Beaulieu, Heinola, and Stanley on an Odd Carousel
The three players most involved in the back-end eccentricities are rugged journeyman Nathan Beaulieu, puck-moving youngster Ville Heinola, and hulking 23-year-old Logan Stanley.
On Wednesday night against the Dallas Stars, Lowry scratched Stanley and dressed Beaulieu instead. Sending Stanley to the press box came with no apparent reason and was rather surprising, since Stanley has dressed for 40 games and Beaulieu has dressed for just 19.
One thought that with Paul Maurice’s departure in December, that the Jets would finally be free from the clutches of his veteran bias. Not so, as this bias seems to have continued under the Lowry regime.
Also coming with no apparent reason was the reassignment of the slick and smart Heinola to the Manitoba Moose on Sunday. The 2020 first-rounder had appeared in eight games since late January and was rounding into form after a rough first couple of contests.
Beaulieu is a worse option than Heinola or Stanley from every statistical standpoint, even though he’s the most experienced. “Ruggedness” is not an asset in today’s NHL, where speed rules the day. Stanley is not fast either, and has issues of his own, but has more upside in the offensive zone and is a young player with some potential to improve further.
Jets’ Handling of Heinola Frustrating Fan Base
Heinola is the best option, and his demotion becomes even more confounding considering Lowry said himself that Heinola “was playing good hockey and we want to make sure that he continues playing good hockey.”
If Heinola was playing good hockey, why send him to someplace you don’t have as much control over his usage? Typically, having a young player skate big minutes in the AHL — instead of just a few minutes in the NHL — is good for their development, but Heinola is too good for the AHL, and was averaging nearly 13-and-a-half minutes per game in the NHL this season.
Why not give the top prospect minutes in the NHL instead of a player like Beaulieu, who has no future with the Jets past this season?
Overall, Heinola’s treatment throughout 2021-22 is similar to the way former Jets’ defenseman Sami Niku was treated in seasons past. Heinola cannot be happy with how he’s being handled and if the Jets’ goal is to make a future top-four defenseman disgruntled and desirous of a trade out of town, they’re going about that the right way.
How to Make Sense of Lowry’s Choices?
There are a number of ways one can try to make sense of Lowry’s choices, but none of them are particularly satisfying.

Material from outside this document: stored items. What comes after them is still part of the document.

(** ** [NaiveBean], [QUICBean], [CustomBean], [ChainBean]
    ([includes_headless.h]); none overrides [BuildCoreObjSingBox]. *)

Module NaiveBean.
Record t : Type := mk { username : string; password : string }.
Definition new : AbstractBean * t :=
  (base_with "naive" 1080, {| username := EmptyString; password := EmptyString |}).
Definition DisplayType : string := "Naive".
Definition ToJson (b : AbstractBean) (x : t) : QJsonObject :=
  obj_insert "password" (QString (password x)) (obj_insert "username" (QString (username x)) (AbstractBean_ToJson b)).
Definition FromJson (b : AbstractBean) (x : t) (obj : QJsonObject) : AbstractBean * t * bool :=
  let '(b', ok) := AbstractBean_FromJson b obj in
  if negb ok then (b', x, false) else
  (b', {| username := qj_toString (obj_value "username" obj);
          password := qj_toString (obj_value "password" obj) |}, IsValid b').
End NaiveBean.

Module QUICBean.
Definition proxy_Hysteria2 : Z := 0.
Definition proxy_TUIC : Z := 1.
Record t : Type := mk { proxy_type_value : Z; password : string; uuid : string }.
Definition new (type : Z) : AbstractBean * t :=
  (base_with "sing-box" 1080, {| proxy_type_value := type; password := EmptyString; uuid := EmptyString |}).
Definition DisplayType (x : t) : string :=
  if proxy_type_value x =? proxy_Hysteria2 then "Hysteria2" else "TUIC".
Definition ToJson (b : AbstractBean) (x : t) : QJsonObject :=
  obj_insert "uuid" (QString (uuid x)) (obj_insert "password" (QString (password x))
  (obj_insert "proxy_type_value" (QDouble (proxy_type_value x)) (AbstractBean_ToJson b))).
Definition FromJson (b : AbstractBean) (x : t) (obj : QJsonObject) : AbstractBean * t * bool :=
  let '(b', ok) := AbstractBean_FromJson b obj in
  if negb ok then (b', x, false) else
  (b', {| proxy_type_value := qj_toInt (obj_value "proxy_type_value" obj);
          password := qj_toString (obj_value "password" obj);
          uuid := qj_toString (obj_value "uuid" obj) |}, IsValid b').
End QUICBean.

Module CustomBean.
Record t : Type := mk { core_type : string; config_simple : string }.
Definition new : AbstractBean * t :=
  (base_with "sing-box" 1080, {| core_type := "sing-box"; config_simple := EmptyString |}).
Definition DisplayType : string := "Custom".
Definition ToJson (b : AbstractBean) (x : t) : QJsonObject :=
  obj_insert "config_simple" (QString (config_simple x)) (obj_insert "core_type" (QString (core_type x)) (AbstractBean_ToJson b)).
(** "Custom bean always valid": [true] once the common members passed. *)
Definition FromJson (b : AbstractBean) (x : t) (obj : QJsonObject) : AbstractBean * t * bool :=
  let '(b', ok) := AbstractBean_FromJson b obj in
  if negb ok then (b', x, false) else
  (b', {| core_type := qj_toString (obj_value "core_type" obj);
          config_simple := qj_toString (obj_value "config_simple" obj) |}, true).
End CustomBean.

Module ChainBean.
Record t : Type := mk { chain_list : list string }.
Definition new : AbstractBean * t := (base_with "sing-box" 1080, {| chain_list := [] |}).
Definition DisplayType : string := "Chain".
Definition ToJson (b : AbstractBean) (x : t) : QJsonObject :=
  obj_insert "chain_list" (QArray (map QString (chain_list x))) (AbstractBean_ToJson b).
(** [QJsonValue::toArray()]: the empty array unless an array. *)
Definition qj_toArray (v : QJsonValue) : list QJsonValue := match v with QArray a => a | _ => [] end.
Definition FromJson (b : AbstractBean) (x : t) (obj : QJsonObject) : AbstractBean * t * bool :=
  let '(b', ok) := AbstractBean_FromJson b obj in
  if negb ok then (b', x, false) else
  (b', {| chain_list := map qj_toString (qj_toArray (obj_value "chain_list" obj)) |}, true).
End ChainBean.

(** ** The class hierarchy *)

(** One constructor per concrete class; [Abstract] is a plain
    [AbstractBean] (what [GetBean] builds for an unknown type). *)
Inductive Bean : Type :=
| Abstract (b : AbstractBean)
| SocksHttp (b : AbstractBean) (x : SocksHttpBean.t)
| ShadowSocks (b : AbstractBean) (x : ShadowSocksBean.t)
| VMess (b : AbstractBean) (x : VMessBean.t)
| TrojanVLESS (b : AbstractBean) (x : TrojanVLESSBean.t)
| Naive (b : AbstractBean) (x : NaiveBean.t)
| QUIC (b : AbstractBean) (x : QUICBean.t)
| Custom (b : AbstractBean) (x : CustomBean.t)
| Chain (b : AbstractBean) (x : ChainBean.t).

(** The [AbstractBean] part of a bean. *)
Definition base (bean : Bean) : AbstractBean :=
  match bean with
  | Abstract b | SocksHttp b _ | ShadowSocks b _ | VMess b _ | TrojanVLESS b _
  | Naive b _ | QUIC b _ | Custom b _ | Chain b _ => b
  end.

(** [virtual QString DisplayType()]. *)
Definition DisplayType (bean : Bean) : string :=
  match bean with
  | Abstract _ => "Unknown"
  | SocksHttp _ x => SocksHttpBean.DisplayType x
  | ShadowSocks _ _ => ShadowSocksBean.DisplayType
  | VMess _ _ => VMessBean.DisplayType
  | TrojanVLESS _ x => TrojanVLESSBean.DisplayType x
  | Naive _ _ => NaiveBean.DisplayType
  | QUIC _ x => QUICBean.DisplayType x
  | Custom _ _ => CustomBean.DisplayType
  | Chain _ _ => ChainBean.DisplayType
  end.

(** [virtual QJsonObject ToJson() const]. *)
Definition ToJson (bean : Bean) : QJsonObject :=
  match bean with
  | Abstract b => AbstractBean_ToJson b
  | SocksHttp b x => SocksHttpBean.ToJson b x
  | ShadowSocks b x => ShadowSocksBean.ToJson b x
  | VMess b x => VMessBean.ToJson b x
  | TrojanVLESS b x => TrojanVLESSBean.ToJson b x
  | Naive b x => NaiveBean.ToJson b x
  | QUIC b x => QUICBean.ToJson b x
  | Custom b x => CustomBean.ToJson b x
  | Chain b x => ChainBean.ToJson b x
  end.

(** Rebuilds a bean of the same class from a subclass's [FromJson]. *)
Definition lift {X} (k : AbstractBean -> X -> Bean) (r : AbstractBean * X * bool) : Bean * bool :=
  let '(b, x, ok) := r in (k b x, ok).

(** [virtual bool FromJson(const QJsonObject &)]. *)
Definition FromJson (bean : Bean) (obj : QJsonObject) : Bean * bool :=
  match bean with
  | Abstract b => let '(b', ok) := AbstractBean_FromJson b obj in (Abstract b', ok)
  | SocksHttp b x => lift SocksHttp (SocksHttpBean.FromJson b x obj)
  | ShadowSocks b x => lift ShadowSocks (ShadowSocksBean.FromJson b x obj)
  | VMess b x => lift VMess (VMessBean.FromJson b x obj)
  | TrojanVLESS b x => lift TrojanVLESS (TrojanVLESSBean.FromJson b x obj)
  | Naive b x => lift Naive (NaiveBean.FromJson b x obj)
  | QUIC b x => lift QUIC (QUICBean.FromJson b x obj)
  | Custom b x => lift Custom (CustomBean.FromJson b x obj)
  | Chain b x => lift Chain (ChainBean.FromJson b x obj)
  end.

(** [virtual CoreObjOutboundBuildResult BuildCoreObjSingBox()]; the
    base version returns [{}]: an empty outbound and no error.  [tag]
    is the result of [GenerateRandomTag()]. *)
Definition BuildCoreObjSingBox (bean : Bean) (tag : string) : CoreObjOutboundBuildResult :=
  match bean with
  | SocksHttp b x => SocksHttpBean.BuildCoreObjSingBox b x tag
  | ShadowSocks b x => ShadowSocksBean.BuildCoreObjSingBox b x tag
  | VMess b x => VMessBean.BuildCoreObjSingBox b x tag
  | TrojanVLESS b x => TrojanVLESSBean.BuildCoreObjSingBox b x tag
  | _ => {| outbound := []; error := EmptyString |}
  end.

(** [AbstractBean::ToNekorayShareLink(type)]: the two-argument [arg] on
    a constant template; [toJsonText] is [QJsonDocument::toJson]. *)
Definition ToNekorayShareLink (toJsonText : QJsonObject -> string) (type : string) (bean : Bean) : string :=
  ("nekoray://" +:+ type +:+ "?config=" +:+ toBase64 (toJsonText (ToJson bean)))%string.

(** ** [JsonStore]: the persisted-object interface *)

(** What [JsonStore::Save]/[Load] need of the object: its [fileName]
    and the two pure virtual methods. *)
Class JsonStore (B : Type) := {
  store_fileName : B -> string;
  store_ToJson : B -> QJsonObject;
  store_FromJson : B -> QJsonObject -> B * bool
}.

#[export] Instance Bean_JsonStore : JsonStore Bean := {|
  store_fileName := fun bean => fileName (base bean);
  store_ToJson := ToJson;
  store_FromJson := FromJson
|}.

Section Store.
Context {B : Type} `{JsonStore B}.
(** [QStandardPaths::writableLocation(QStandardPaths::ConfigLocation)]. *)
Variable configLocation : string.

Definition configDir : string := (configLocation +:+ "/nekoray")%string.

(** [JsonStore::Save]: [false] for an empty [fileName]; the directory
    is created if missing (the result of [mkpath] is not checked); the
    document is written, [false] when the open fails. *)
Definition Save (b : B) (fs : FileSystem) : bool * FileSystem :=
  if String.eqb (store_fileName b) EmptyString then (false, fs) else
  let fs1 := match ensure_dir configDir fs with Some fs' => fs' | None => fs end in
  match fs_write (configDir +:+ "/" +:+ store_fileName b)%string (JsonFile (QObject (store_ToJson b))) fs1 with
  | Some fs2 => (true, fs2)
  | None => (false, fs1)
  end.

One is that he values physicality, toughness, and “character” over everything else. If this is true, playing Beaulieu makes sense. It wouldn’t be nearly the first time that an older Jet who is “good in the room” got playing time over a young player with more upside. But the NHL has come a long way since “Jungle Dave” played in the rough-and-tumble 1980s and 90s.

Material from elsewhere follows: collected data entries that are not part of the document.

Lemma remove_first_filter gid gs :
  NoDup (map Group.id gs) ->
  remove_first gid gs = if existsb (fun g => Group.id g =? gid) gs
                        then Some (filter (fun g => Group.id g <> gid) gs) else None.
Proof.
  induction gs as [|g gs IH]; simpl; [done|]. intros Hnd. inversion Hnd as [|? ? Hn Hnd']; subst.
  rewrite filter_cons. destruct (Z.eqb_spec (Group.id g) gid) as [<-|Hne]; simpl.
  - rewrite decide_False by lia. f_equal. symmetry. apply filter_all, Forall_forall.
    intros g' Hg' Heq. apply Hn, list_elem_of_In, in_map_iff. exists g'. split; [done|].
    by apply list_elem_of_In.
  - rewrite decide_True by done. rewrite IH by done. by destruct existsb.
Qed.

Lemma NoDup_map_filter {A B} (f : A -> B) (P : A -> Prop) `{forall x, Decision (P x)} (l : list A) :
  NoDup (map f l) -> NoDup (map f (filter P l)).
Proof.
  induction l as [|x l IH]; simpl; [done|]. intros Hnd. inversion Hnd as [|? ? Hn Hnd']; subst.
  rewrite filter_cons. case_decide; simpl; [|by apply IH]. constructor; [|by apply IH].
  intros Hin. apply Hn. apply list_elem_of_In in Hin. apply list_elem_of_In.
  apply in_map_iff in Hin as (y & <- & Hy). apply in_map. apply list_elem_of_In in Hy.
  apply list_elem_of_In. by apply list_elem_of_filter in Hy as [_ ?].
Qed.

Lemma ids_ok_add gs g :
  ids_ok gs -> Forall (fun g' => Group.id g' < Group.id g) gs -> 0 < Group.id g <= INT_MAX ->
  ids_ok (gs ++ [g]).
Proof.
  intros [Hnd Hr] Hlt Hg. split.
  - rewrite map_app. apply NoDup_app. split; [done|]. split; [|apply NoDup_singleton].
    intros x Hx ->%list_elem_of_singleton. apply list_elem_of_In, in_map_iff in Hx as (g' & Hid & Hg').
    apply list_elem_of_In in Hg'. eapply Forall_forall in Hlt; [|exact Hg']. lia.
  - apply Forall_app. split; [done|]. by constructor.
Qed.

Lemma ids_ok_filter gs (P : Group.t -> Prop) `{forall x, Decision (P x)} :
  ids_ok gs -> ids_ok (filter P gs).
Proof.
  intros [Hnd Hr]. split; [by apply NoDup_map_filter|].
  apply Forall_forall. intros g Hg. apply list_elem_of_filter in Hg as [_ Hg].
  by eapply Forall_forall in Hr.
Qed.

(** The functional behaviour of [DeleteGroup] when the ids are
    distinct: the groups of that id leave the list, and [Save()] runs
    exactly when there was one. *)
Lemma DeleteGroup_spec gid pm :
  NoDup (map Group.id (groups pm)) ->
  groups (DeleteGroup gid pm) = filter (fun g => Group.id g <> gid) (groups pm) /\
  saves (DeleteGroup gid pm) =
    (if existsb (fun g => Group.id g =? gid) (groups pm) then S (saves pm) else saves pm).
Proof.
  intros Hnd. unfold DeleteGroup. rewrite remove_first_filter by done.
  destruct (existsb _ _) eqn:E; simpl; [done|]. split; [|done].
  symmetry. apply filter_all, Forall_forall. intros g Hg Heq.
  assert (existsb (fun g' => Group.id g' =? gid) (groups pm) = true) as Ht; [|congruence].
  apply existsb_exists. exists g. split; [by apply list_elem_of_In|]. by apply Z.eqb_eq.
Qed.

(** C25: every call that changes the group list keeps the group ids
    distinct and in [1, INT_MAX], as long as the largest id is below
    [INT_MAX]: [NewGroup]'s id is one above all others, [DeleteGroup]
    removes, and [InitializeDefaultGroup] only adds to an empty list. *)
Theorem pm_step_ids_ok pm pm' :
  pm_step pm pm' -> ids_ok (groups pm) -> max_group_id (groups pm) < INT_MAX -> ids_ok (groups pm').
Proof.
  intros Hs Hok Hm. pose proof (max_group_id_nonneg (groups pm)).
  destruct (GetNextId_fresh pm Hm) as [Hn Hf]. destruct Hs as [now pm|gid pm|now pm].
  - apply ids_ok_add; [done|exact Hf|]. simpl. rewrite Hn. lia.
  - destruct (DeleteGroup_spec gid pm (proj1 Hok)) as [-> _]. by apply ids_ok_filter.
  - unfold InitializeDefaultGroup. destruct (groups pm) eqn:E; [|by rewrite E].
    apply ids_ok_add; [by rewrite E|by rewrite E|]. simpl. rewrite Hn. lia.
Qed.


Lemma pm_step_ids_ok_witness :
  pm_step pm_default (AddGroup (NewGroup 7 pm_default) pm_default) /\ ids_ok (groups pm_default) /\
  max_group_id (groups pm_default) < INT_MAX /\ ids_ok (groups (AddGroup (NewGroup 7 pm_default) pm_default)).
Proof.
  assert (Hg : groups pm_default = [NewGroup 0 ProfileManager_new]) by reflexivity.
  assert (Hid : Group.id (NewGroup 0 ProfileManager_new) = 1) by (vm_compute; reflexivity).
  assert (Hok : ids_ok (groups pm_default)).
  { rewrite Hg. split; [apply NoDup_singleton|]. apply Forall_singleton. rewrite Hid. unfold INT_MAX. lia. }
  assert (Hm : max_group_id (groups pm_default) < INT_MAX) by (vm_compute; reflexivity).
  split; [constructor|]. split; [exact Hok|]. split; [exact Hm|].
  apply (pm_step_ids_ok pm_default); [constructor|exact Hok|exact Hm].
Defined.

(** [GetNextId] is an [int] sum: once a group has the id [INT_MAX]
    the next id wraps to [INT_MIN], a negative id. *)
Example GetNextId_wraps :
  GetNextId (AddGroup {| Group.id := INT_MAX; Group.name := "g"; Group.created_at := 0;
                         Group.updated_at := 0; Group.archive_id := EmptyString; Group.url := EmptyString;
                         Group.manually_column_width := false; Group.sub_last_update := 0 |}
                      ProfileManager_new) = INT_MIN.
Proof. vm_compute. reflexivity. Qed.

(** *** Profiles and their beans *)

Lemma obj_contains_insert k v o : obj_contains k (obj_insert k v o) = true.
Proof. unfold obj_contains. by rewrite obj_find_insert_eq. Qed.

Lemma GetBean_socks (profileId : Z) :
  GetBean profileId = SocksHttp (base_with "sing-box" 1080)
    {| SocksHttpBean.socks_http_type := SocksHttpBean.type_Socks5;
       SocksHttpBean.username := EmptyString; SocksHttpBean.password := EmptyString |}.
Proof. reflexivity. Qed.

(** C24: a Shadowsocks profile does not survive [ToJson]/[FromJson]:
    [FromJson] rebuilds the bean with [GetBean], which makes a
    SOCKS/HTTP bean whatever the profile was, and that bean's
    [FromJson] reads the missing ["socks_http_type"] as 0, [type_HTTP],
    and the Shadowsocks ["password"] as the proxy password.  The profile
    comes back as an HTTP proxy to the same server. *)
Theorem ProxyEntity_roundtrip_shadowsocks (e e0 : ProxyEntity) (b : AbstractBean) (x : ShadowSocksBean.t) :
  bean e = Some (ShadowSocks b x) -> IsValid b = true -> base_wf b -> fileName b = EmptyString ->
  bean (ProxyEntity_FromJson e0 (ProxyEntity_ToJson e)).1 =
  Some (SocksHttp b {| SocksHttpBean.socks_http_type := SocksHttpBean.type_HTTP;
                       SocksHttpBean.username := EmptyString;
                       SocksHttpBean.password := ShadowSocksBean.password x |}).
Proof.
  intros Hb Hv [Hver Hport] Hf. destruct b as [fn v n a p cc co sc]; simpl in Hf, Hver, Hport; subst fn.
  unfold ProxyEntity_FromJson, ProxyEntity_ToJson. rewrite Hb, obj_contains_insert. cbn [bean fst].
  rewrite GetBean_socks. unfold_json. eval_lookups. rewrite !qj_toInt_double by done.
  cbn -[IsValid]. rewrite Hv. reflexivity.
Qed.


Lemma ProxyEntity_roundtrip_shadowsocks_witness :
  bean ss_entity = Some (ShadowSocks ss_sample_base ss_sample_x) /\ IsValid ss_sample_base = true /\
  base_wf ss_sample_base /\ fileName ss_sample_base = EmptyString /\
  bean (ProxyEntity_FromJson (ProxyEntity_new None EmptyString 0) (ProxyEntity_ToJson ss_entity)).1 =
  Some (SocksHttp ss_sample_base {| SocksHttpBean.socks_http_type := SocksHttpBean.type_HTTP;
                                    SocksHttpBean.username := EmptyString;
                                    SocksHttpBean.password := ShadowSocksBean.password ss_sample_x |}).
Proof.
  assert (Hw : base_wf ss_sample_base) by (split; cbn; unfold int_range, INT_MIN, INT_MAX; lia).
  split; [reflexivity|]. split; [vm_compute; reflexivity|]. split; [exact Hw|]. split; [reflexivity|].
  apply ProxyEntity_roundtrip_shadowsocks; [reflexivity|vm_compute; reflexivity|exact Hw|reflexivity].
Defined.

A second is that the Jets are simply not willing to put anyone on waivers, even a seventh defenseman like Beaulieu. If that means sending down Heinola, who is waiver exempt, then that’s what they’ll do. It’s shortsighted, but this explanation at least makes sense.
A third is that the Jets are “showcasing” Beaulieu ahead of the March 21 Trade Deadline. However, Beaulieu is a known commodity — a tough depth option who is a liability without the puck and has little offensive upside. He doesn’t need to be showcased.
A fourth is that Lowry has abandoned trying to make the playoffs, as his team entered Wednesday’s action seven points out of the second Western Conference Wild Card spot with 32 games to go (despite yet another demoralizing loss that extended their losing streak to three, the Jets actually picked up a point in the race.) While it’s certainly time for the woefully underachieving Jets to sell, it doesn’t make sense to keep young players out of the lineup if all you’re doing is playing to play.
The only thing all this shows for certain is that Lowry is not the fresh voice with new ideas that will help the Jets reach their full potential — which is what Maurice said the team needed two months ago when he resigned. The failure to identify and properly use talent is still an issue, and it will limit the Jets’ ceiling until true new blood arrives behind the bench.
Declan Schroeder is a 26-year-old communications specialist and freelance journalist in Winnipeg, Manitoba. He holds a diploma in Creative Communications with a major in journalism from Red River College and a bachelors in Rhetoric and Communications from the University of Winnipeg.
Deeply rooted in the city’s hockey culture, the original Jets skipped town when he was two and the 2.0 version came onto the scene when he was 17.